Generation Quality Improvements
Structured Prompts
Added structured section headers (### Core Generation Subject ###, dividers, etc.) to the prompts sent to Gemini for clearer instruction delivery. Added a full prompt preview to the detail view so users can see exactly what prompt was sent.
Reference Image Randomization
Previously, tone/angle reference selection always picked the single highest-scoring image — a deterministic structure that produced identical results for the same query.
Changed to random.choice from the top 20% pool. Applied to both search-based and fallback paths, for both tone and angle references.
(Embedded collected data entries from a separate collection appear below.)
(* ===== verification/License.v ===== *)
(** * License: offline licences and capability certificates

    src/pkg/license (license.go, cert.go, audit.go), the gates of the command line
    (src/cmd/tdtpcli/commands/license_gate.go, unsafe_gate.go, the gates of main.go) and the vendor's tool
    (src/cmd/tdtp-license/main.go).  Ed25519, JSON, PEM keys and calendar dates are an interface; files are a
    function from paths to what reading them gives; times are nanoseconds. *)

From Stdlib Require Import ZArith Lia Ascii String.
From stdpp Require Import base gmap list strings.
From S2P Require Import Prelude Strconv Encodings.

Open Scope Z_scope.

(** ** license.go *)

Record Limits := MkLimits { RowsPerExport : Z; Pipelines : Z }.
Record LicensePayload := MkLicensePayload {
  lp_Licensee : string; lp_Issued : string; lp_Expires : string; lp_Tier : string; lp_Adapters : list string;
  lp_Features : list string; lp_Limits : Limits;
}.
Record TdtpLicense := MkTdtpLicense { tl_payload : LicensePayload; tl_Signature : string; tl_community : bool }.

(** cert.go: a certificate is what it signs and the signature. *)
Record CertScope := MkCertScope { cs_Tables : list string; cs_Database : string }.
Record CapPayload := MkCapPayload {
  cp_Expires : Z; cp_HostLock : string; cp_IssuedAt : Z; cp_IssuedTo : string; cp_Nonce : string; cp_Operation : string;
  cp_Scope : CertScope;
}.
Record CapabilityCert := MkCapabilityCert { cc_payload : CapPayload; cc_Signature : string }.

(** What reading a path gives: nothing there, an error, or its bytes. *)
Inductive file_read := NoFile | ReadFailed | FileBytes (data : string).
Definition Files := string -> file_read.
Definition write_file (path data : string) (files : Files) : Files := fun p => if String.eqb p path then FileBytes data else files p.

Class LicenseEnv := {
  vendor_verify : string -> string -> string -> bool; (** [ed25519.Verify] *)
  vendor_sign : string -> string -> string; (** [ed25519.Sign] *)
  vendor_public : string -> string; (** the public half of a private key *)
  license_json : LicensePayload -> string; (** [json.Marshal] of the signed parts *)
  cap_json : CapPayload -> string;
  license_file : TdtpLicense -> string; (** [json.MarshalIndent]; [community] is not exported *)
  license_unmarshal : string -> option TdtpLicense;
  cap_unmarshal : string -> option CapabilityCert;
  parse_private : string -> option string; (** PEM and PKCS 8 / PKIX *)
  parse_public : string -> option string;
  parse_day : string -> option Z; (** [time.Parse("2006-01-02", s)] *)
  valid_text : string -> bool; (** [utf8.ValidString] *)
}.

(** The strings of a licence are valid UTF-8, so that its JSON carries them. *)
Definition text_payload `{LicenseEnv} (p : LicensePayload) : bool :=
  forallb valid_text (lp_Licensee p :: lp_Issued p :: lp_Expires p :: lp_Tier p :: lp_Adapters p ++ lp_Features p).

Class LicenseEnvLaws (L : LicenseEnv) : Prop := {
  vendor_verify_sign k m : vendor_verify (vendor_public k) m (vendor_sign k m) = true;
  license_unmarshal_file l : text_payload (tl_payload l) = true -> tl_community l = false ->
    license_unmarshal (license_file l) = Some l;
  license_unmarshal_floor s l : license_unmarshal s = Some l -> tl_community l = false;
}.

Inductive license_error := LicRead | LicParse | LicKey | LicBase64 | LicSignature | LicExpired.

Definition one_day : Z := 24 * 3600 * 1000000000.

Section Licences.
  Context `{L : LicenseEnv}.

Definition License_New (licensee issued expires tier : string) (adapters features : list string) (limits : Limits) : TdtpLicense :=
  MkTdtpLicense (MkLicensePayload licensee issued expires tier adapters features limits) "" false.

Definition Community : TdtpLicense :=
  MkTdtpLicense (MkLicensePayload "Community" "" "" "community" ["sqlite"] [] (MkLimits 50000 1)) "" true.

Definition License_Load (files : Files) (path : string) : result license_error TdtpLicense :=
  if String.eqb path "" then Ok Community
  else
    match files path with
    | NoFile => Ok Community
    | ReadFailed => Err LicRead
    | FileBytes data => match license_unmarshal data with Some l => Ok l | None => Err LicParse end
    end.

Definition License_Expired (now : Z) (l : TdtpLicense) : bool :=
  let expires := lp_Expires (tl_payload l) in
  if String.eqb expires "" then false
  else match parse_day expires with None => true | Some exp => exp + one_day <? now end.

Definition License_VerifyWith (now : Z) (pub : string) (l : TdtpLicense) : result license_error unit :=
  if tl_community l then Ok ()
  else
    match b64_decode (tl_Signature l) with
    | None => Err LicBase64
    | Some sig =>
        fail_if negb (vendor_verify pub (license_json (tl_payload l)) sig) with LicSignature ;;
        fail_if License_Expired now l with LicExpired ;;
        Ok ()
    end.
(** [VendorPublicKey]: the key the binary embeds, if its PEM parses. *)
Definition VendorPublicKey (vendorPublicKeyPEM : string) : option string := parse_public vendorPublicKeyPEM.
Definition License_Verify (now : Z) (pem : string) (l : TdtpLicense) : result license_error unit :=
  if tl_community l then Ok ()
  else match VendorPublicKey pem with None => Err LicKey | Some pub => License_VerifyWith now pub l end.

Definition License_Sign (priv : string) (l : TdtpLicense) : TdtpLicense :=
  MkTdtpLicense (tl_payload l) (b64_encode (vendor_sign priv (license_json (tl_payload l)))) (tl_community l).

Context `{GC : GoCase}.
Definition AllowsAdapter (l : TdtpLicense) (name : string) : bool := existsb (fun x => EqualFold x name) (lp_Adapters (tl_payload l)).
Definition AllowsFeature (l : TdtpLicense) (name : string) : bool := existsb (fun x => EqualFold x name) (lp_Features (tl_payload l)).
Definition RowLimit (l : TdtpLicense) : Z := RowsPerExport (lp_Limits (tl_payload l)).
Definition PipelineLimit (l : TdtpLicense) : Z := Pipelines (lp_Limits (tl_payload l)).

(** ** license_gate.go: [active] is the licence of the process *)

Definition resolveLicensePath (flagPath env : string) (files : Files) : string :=
  if negb (String.eqb flagPath "") then flagPath
  else if negb (String.eqb env "") then env
  else match files "tdtp.lic" with NoFile => "" | _ => "tdtp.lic" end.
Definition ResolveLicense (now : Z) (pem flagPath env : string) (files : Files) : result license_error TdtpLicense :=
  lic ← License_Load files (resolveLicensePath flagPath env files);
  _ ← License_Verify now pem lic;
  Ok lic.
Definition ActiveLicense (active : option TdtpLicense) : TdtpLicense := default Community active.
Definition GateFeature (active : option TdtpLicense) (feature : string) : bool := AllowsFeature (ActiveLicense active) feature.
Definition GateAdapter (active : option TdtpLicense) (adapter : string) : bool := AllowsAdapter (ActiveLicense active) adapter.
Definition GateRowCount (active : option TdtpLicense) (rowCount : Z) : bool :=
  let limit := RowLimit (ActiveLicense active) in (limit =? 0) || (rowCount <=? limit).

(** What [main] asks of the licence before a command runs; the adapter is that of the configuration file. *)
Record CommandLine := MkCommandLine {
  cl_License : string; cl_Encrypt : bool; cl_Enc13 : bool; cl_Unsafe : bool; cl_DatabaseType : string;
}.
Inductive gate_error := LicenseRefused (e : license_error) | FeatureNotLicensed (feature : string) | AdapterNotLicensed (adapter : string).
Definition main_gates (now : Z) (pem env : string) (files : Files) (c : CommandLine) : result gate_error TdtpLicense :=
  match ResolveLicense now pem (cl_License c) env files with
  | Err e => Err (LicenseRefused e)
  | Ok lic =>
      fail_if (cl_Encrypt c || cl_Enc13 c) && negb (GateFeature (Some lic) "enc") with FeatureNotLicensed "enc" ;;
      fail_if cl_Unsafe c && negb (GateFeature (Some lic) "unsafe") with FeatureNotLicensed "unsafe" ;;
      fail_if negb (String.eqb (cl_DatabaseType c) "") && negb (GateAdapter (Some lic) (cl_DatabaseType c))
        with AdapterNotLicensed (cl_DatabaseType c) ;;
      Ok lic
  end.

(** ** cmd/tdtp-license/main.go *)

Fixpoint parseFlags (args : list string) (out : gmap string string) : gmap string string :=
  match args with
  | [] => out
  | a :: rest =>
      if negb (HasPrefix a "--") then parseFlags rest out
      else
        let k := drop_bytes 2 a in
        match cut_at "=" k with
        | Some (name, v) => parseFlags rest (<[name := v]> out)
        | None =>
            match rest with
            | next :: rest' =>
                if negb (HasPrefix next "--") then parseFlags rest' (<[k := next]> out) else parseFlags rest (<[k := "true"]> out)
            | [] => parseFlags rest (<[k := "true"]> out)
            end
        end
  end.
Definition flag (f : gmap string string) (name : string) : string := default "" (f !! name).

Inductive vendor_error := FlagRequired (name : string) | KeyUnreadable | WriteFailed | LicenceInvalid (e : license_error).
Definition req (f : gmap string string) (name : string) : result vendor_error string :=
  if String.eqb (flag f name) "" then Err (FlagRequired name) else Ok (flag f name).

Definition splitCSV (s : string) : list string :=
  if String.eqb s "" then [] else List.filter (fun t => negb (String.eqb t "")) (map TrimSpace (Split s ",")).
Definition orDefault (s def : string) : string := if String.eqb s "" then def else s.
Definition atoiDefault (s : string) (def : Z) : Z :=
  if String.eqb s "" then def else match ParseInt s with Ok n => n | Err _ => def end.

Definition loadPrivateKey (files : Files) (path : string) : option string :=
  match files path with FileBytes data => parse_private data | _ => None end.
Definition loadPublicKey (files : Files) (path : string) : option string :=
  match files path with FileBytes data => parse_public data | _ => None end.

(** The licence the flags of [issue] describe, unsigned. *)
Definition issue_license (f : gmap string string) : TdtpLicense :=
  License_New (flag f "licensee") (orDefault (flag f "issued") "") (flag f "expires") (orDefault (flag f "tier") "professional")
    (splitCSV (flag f "adapters")) (splitCSV (flag f "features"))
    (MkLimits (atoiDefault (flag f "rows") 0) (atoiDefault (flag f "pipelines") 0)).
Definition cmdIssue (args : list string) (writable : string -> bool) (files : Files) : result vendor_error Files :=
  let f := parseFlags args ∅ in
  keyPath ← req f "key";
  out ← req f "out";
  _ ← req f "licensee";
  _ ← req f "expires";
  match loadPrivateKey files keyPath with
  | None => Err KeyUnreadable
  | Some priv =>
      let lic := License_Sign priv (issue_license f) in
      fail_if negb (writable out) with WriteFailed ;;
      Ok (write_file out (license_file lic) files)
  end.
A small change with a significant impact on generation diversity.
Structural Refactoring: Decomposing main.py
Code Review Findings
After requesting a code review post-async-addition, main.py’s problems became clear:
- 1,516 lines with 7 responsibilities: app bootstrap, auth, image serving, search, generation injection, Gemini service, generation orchestration
- No APIRouter usage — all routes registered directly with
@app.get/@app.post - Global mutable state —
images_data,hybrid_pipelineetc. as module-level variables - 145-line
_generate_single_imagefunction
Decomposition Plan
An 11-task, 4-phase decomposition plan was established:
| Phase | Target | Result |
|---|---|---|
| 1 | generation/injection.py, prompt.py, service.py | Core generation logic separated |
| 2 | app_utils.py | Shared utilities |
| 3 | routes/auth.py, meta.py, images.py, search.py, history.py, generation.py | APIRouter-based route separation |
| 4 | Final main.py cleanup | ~100 lines target |
Execution and Technical Decisions
Carried out via subagent-driven development — each task delegated to a separate subagent with a 2-stage review (spec compliance + code quality).
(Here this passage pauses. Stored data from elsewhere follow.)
Inductive job_move : job_view -> job_view -> Prop :=
| MSubmit r th job t : j_Status job = JobPending -> th_pc t = AtLock -> th_cancelled t = false ->
    job_move (None, r, th) (Some job, Some false, Some t)
| MLockCancelled jo r t : th_pc t = AtLock -> th_cancelled t = true -> job_move (jo, r, Some t) (jo, r, Some (set_pc RecordCancelled t))
| MLockStarted jo r t : th_pc t = AtLock -> th_cancelled t = false -> job_move (jo, r, Some t) (jo, Some true, Some (set_pc RecordRunning t))
| MCancelled jo jo' r t : th_pc t = RecordCancelled -> with_status jo JobCancelled jo' ->
    job_move (jo, r, Some t) (jo', r, Some (set_pc Cleanup t))
| MRunning jo jo' r t : th_pc t = RecordRunning -> with_status jo JobRunning jo' ->
    job_move (jo, r, Some t) (jo', r, Some (set_pc InProcess t))
| MReturns jo r t out err : th_pc t = InProcess -> job_move (jo, r, Some t) (jo, r, Some (set_pc (Returned out err) t))
| MDecides jo r t out err s log msg : th_pc t = Returned out err -> finished s ->
    s = (if th_cancelled t then JobCancelled else match err with Some _ => JobFailed | None => JobDone end) ->
    job_move (jo, r, Some t) (jo, r, Some (set_pc (RecordDone s log msg) t))
| MDone jo jo' r t s log msg : th_pc t = RecordDone s log msg -> with_status jo s jo' ->
    job_move (jo, r, Some t) (jo', r, Some (set_pc (RecordArtifact s) t))
| MArtifact jo jo' r t s : th_pc t = RecordArtifact s -> kept_status jo jo' -> job_move (jo, r, Some t) (jo', r, Some (set_pc Cleanup t))
| MCleanup jo r t : th_pc t = Cleanup -> job_move (jo, r, Some t) (jo, None, None)
| MCancel jo b t : job_move (jo, Some b, Some t) (jo, Some b, Some (MkThread (th_pc t) true (th_binary t) (th_args t) (th_rendered t)))
| MMark jo jo' r th : kept_status jo jo' -> job_move (jo, r, th) (jo', r, th).

Section JobMoves.
  Context `{OE : OrchEnv}.

Lemma kept_status_refl (jo : option Job) : kept_status jo jo.
Proof. by destruct jo. Qed.

Lemma thread_step_other (id id' logPath : string) (exit : string * option string) (hash : string -> option (string * Z)) (x : ExecState) :
  id' <> id -> view (thread_step id logPath exit hash x) id' = view x id'.
Proof.
  intros Hne. unfold thread_step, view. destruct (ex_threads x !! id) as [t|]; [|done]. destruct (th_pc t); simpl;
    try (rewrite ?lookup_insert_ne, ?lookup_delete_ne, ?lookup_alter_ne by done; done).
  - destruct (th_cancelled t); simpl; by rewrite ?lookup_insert_ne by done.
  - destruct (th_cancelled t); [|destruct err]; simpl; by rewrite lookup_insert_ne by done.
  - rewrite lookup_insert_ne by done. destruct (_ && _); [|done]. destruct (hash _) as [[]|]; [|done]. simpl. by rewrite lookup_alter_ne by done.
Qed.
Key decisions made during refactoring:
- Global variables → explicit parameters: Functions that read
images_data,hybrid_pipeline, etc. now receive them as explicit parameters - Circular import prevention: Route modules only access main.py globals inside function bodies (not at module scope)
_gemini_semaphore: Moved togeneration/service.py, removed from main.py- Bug found:
get_image_file_legacymissing auth dependency — logged but intentionally left for behavior-preserving refactor
Results
By session end: Phase 1 complete, Phase 2 complete, Phase 3 in progress (routes/auth.py, routes/meta.py extracted). main.py reduced from 1,516 lines to approximately 900, with remaining route extractions still pending.
Commit Log
| Message | Change |
|---|---|
| feat: allow concurrent image generations by removing button lock | boolean → counter, concurrent generation UI |
| feat: add structured prompt headers and full prompt preview | Prompt quality + debugging |
| feat: randomize tone/angle ref selection from top 20% candidates | Generation diversity |
| refactor: extract generation/injection.py from main.py | Phase 1 — injection separation |
| refactor: extract generation/prompt.py from main.py | Phase 1 — prompt separation |
| refactor: extract generation/service.py from main.py | Phase 1 — Gemini service separation |
| refactor: extract app_utils.py with shared utilities | Phase 2 — utilities separation |
| refactor: extract routes/auth.py with APIRouter | Phase 3 — auth route separation |
Takeaways
This session illustrates a classic pattern: performance optimization triggering structural refactoring. Adding async parallelization pushed main.py’s complexity past a threshold, and the code review gave the systematic decomposition its opening. The most important principle throughout was behavior preservation — intentionally maintaining existing bugs while changing only the structure. The reference image randomization was nearly a one-liner change, but it demonstrates an important point for generative AI pipelines: “probabilistic diversity” contributes more to user experience than “deterministic optimal.”